Estica e puxa
No Brasil, a relação antiga com a cana resultou em paladar adorador de açúcar; país é o terceiro maior consumidor e produtor de balas
Em mármore gelado, jogue a calda fervente de leite de coco e açúcar. Ainda quente e mole, puxe, dobre e puxe novamente até que ela fique brilhante e aerada. Depois, corte uma a uma com a tesoura.
"Acertar o ponto da calda não é tão simples", diz Danielle Andrade, confeiteira que faz balas de coco recheadas sob encomenda, em São Paulo.
Essa receita, muitas vezes, é de família. Roberto Júnior aprendeu a fazer com dona Beca, sua avó, as balas que hoje vende em Sorocaba (a 99 km de São Paulo).
"Ficava na barra da saia dela desde os cinco anos, roubando uma ou outra bala", diz. "Aprendi com ela a fazer balas que derretem na boca, têm sabor de coco e são tão bonitas que sairiam na capa de uma revista." A bala tradicional custa R$ 25 o quilo e pode ser enviada para outros Estados.
Segundo o antropólogo Raul Lody, no cenário em que o açúcar é incorporado ao Brasil e misturado aos elementos nacionais, as receitas artesanais e domésticas têm papel fundamental. "Nelas estão as sabedorias tradicionais. Esse acervo culinário está na variedade de doces que referenciam o brasileiro de diferentes regiões, contextos sociais e culturais", conta ele.
A mesma técnica caseira de puxar a bala ainda quente, usando um gancho na parede, pode ser vista em lojas de balas artesanais de São Paulo.
"Os mais velhos ficam entusiasmados com o processo semelhante ao da bala de coco. Existe um apelo emocional na fabricação. Já vi quem se emocionou", conta Fred Gavioli, proprietário da Rock Candy.
A feitura é tão atraente que a loja estabeleceu horários diários de visitação para que o público possa ver a produção.
Foi esse fabrico artesanal que encantou Mariana Charf, em 2009. "É um pouco Fantástica Fábrica de Chocolates'", diz a arquiteta que trouxe a espanhola Papabubble para cá.
Na produção artesanal de balas é tudo feito à mão, da mistura de ingredientes na panela ao corte. "Elas podem mudar de tamanho e de cor; ser mais azedas ou mais doces; mais ou menos aeradas. O produto está sempre sendo olhado."
Mas da "fantástica fábrica" espanhola nem tudo vale para o Brasil. "Sabores florais não funcionam aqui, como balas de lavanda. Em compensação, temos 24 sabores de frutas: é a loja do mundo que mais tem opções", diz Mariana.
No modo artesanal de fazer, a produção de 40 quilos diários (cerca de 1,2 tonelada mensal) contrasta com a industrial adotada na popular Juquinha, por exemplo. A fábrica produz mensalmente cem toneladas.

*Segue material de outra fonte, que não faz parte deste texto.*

Lemma copy_process_born child parent tk y r y' :
  cur (sk y) ≠ 0 → pid_wf (pids (sk y)) → view_of (ts (sk y)) parent = Some (view tk) →
  copy_process intr_exit_addr child parent y = Ok (r, y') → r ≠ -1 →
  ∃ p pd, born child (PView p (pid tk) pd TASK_READY) (sk y) (sk y').
Proof.
  intros Hc Hp Hv H Hr. unfold copy_process in H. apply bind_ok_iff in H as ([buf k1] & H1 & H).
  apply on_mem_view in H1 as [V1 P1]. destruct (buf =? 0); [by injection H as <- _|].
  apply bind_ok_iff in H as ([r2 k2] & H2 & H).
  assert (Htk : ∃ tk1, tasks (ts k1) !! parent = Some tk1 ∧ view tk1 = view tk).
  { rewrite <- (sv_view _ _ V1) in Hv. unfold view_of in Hv. apply fmap_Some in Hv as (tk1 & ? & ?). by exists tk1. }
  destruct Htk as (tk1 & Htk1 & Ev). assert (Epid : pid tk1 = pid tk) by (unfold view in Ev; congruence).
  apply (copy_pcb_born child parent tk1) in H2 as (p & B); [|rewrite (quiet_cur (sk y) k1) by done; done|by rewrite P1|done].
  destruct (r2 =? -1); [by injection H as <- _|]. apply bind_ok_iff in H as ([pd k3] & H3 & H).
  apply on_mem_view in H3 as [V3 P3]. destruct (pd =? 0); [by injection H as <- _|].
  apply bind_ok_iff in H as (t & _ & H). apply bind_ok_iff in H as (k4 & H4 & H). apply on_mem__view in H4 as [V4 P4].
  apply bind_ok_iff in H as (k5 & H5 & H). apply build_stack_view in H5 as [V5 P5].
  apply bind_ok_iff in H as (y6 & H6 & H). apply update_cnts_view in H6 as [V6 P6].
  apply bind_ok_iff in H as (k7 & H7 & H). apply on_mem__view in H7 as [V7 P7]. injection H as <- <-.
  exists p, pd. apply (born_before _ _ (sk y) k1); [done|done|].
  apply (born_after _ _ _ (sk y6)); [|done|done]. apply (born_after _ _ _ k5); [|done|done].
  apply (born_after _ _ _ k4); [|done|done]. eapply born_after; [|exact V4|exact P4]. rewrite <- Epid.
  apply (born_pgdir child (PView p (pid tk1) (pgdir tk1) TASK_READY)). by apply (born_after _ _ _ k2).
Qed.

"Com o mesmo maquinário já chegamos a produzir 600 toneladas. Vendíamos para todo o Brasil e mais de 60 países", conta Giulio Sofio, proprietário da marca.
O italiano, que responsabiliza a economia pela diminuição da produção, comprou a fábrica em 1982, de um português. "A produção de balas começou na década de 1960, em uma cozinha caseira, com massa cozida em tacho e resfriada em mármore. Senhoras embrulhavam as balas uma a uma. Com o sucesso, o dono criou a marca, batizada com o nome do amigo Juca."
A receita da bala de tutti frutti, a mais vendida, até hoje não mudou. São várias essências de frutas que a própria fábrica combina. "E o segredo está nessa combinação. Eu procurei quem pudesse reproduzir o sabor da bala fazendo uma única essência, o que baratearia o custo, mas não funcionou."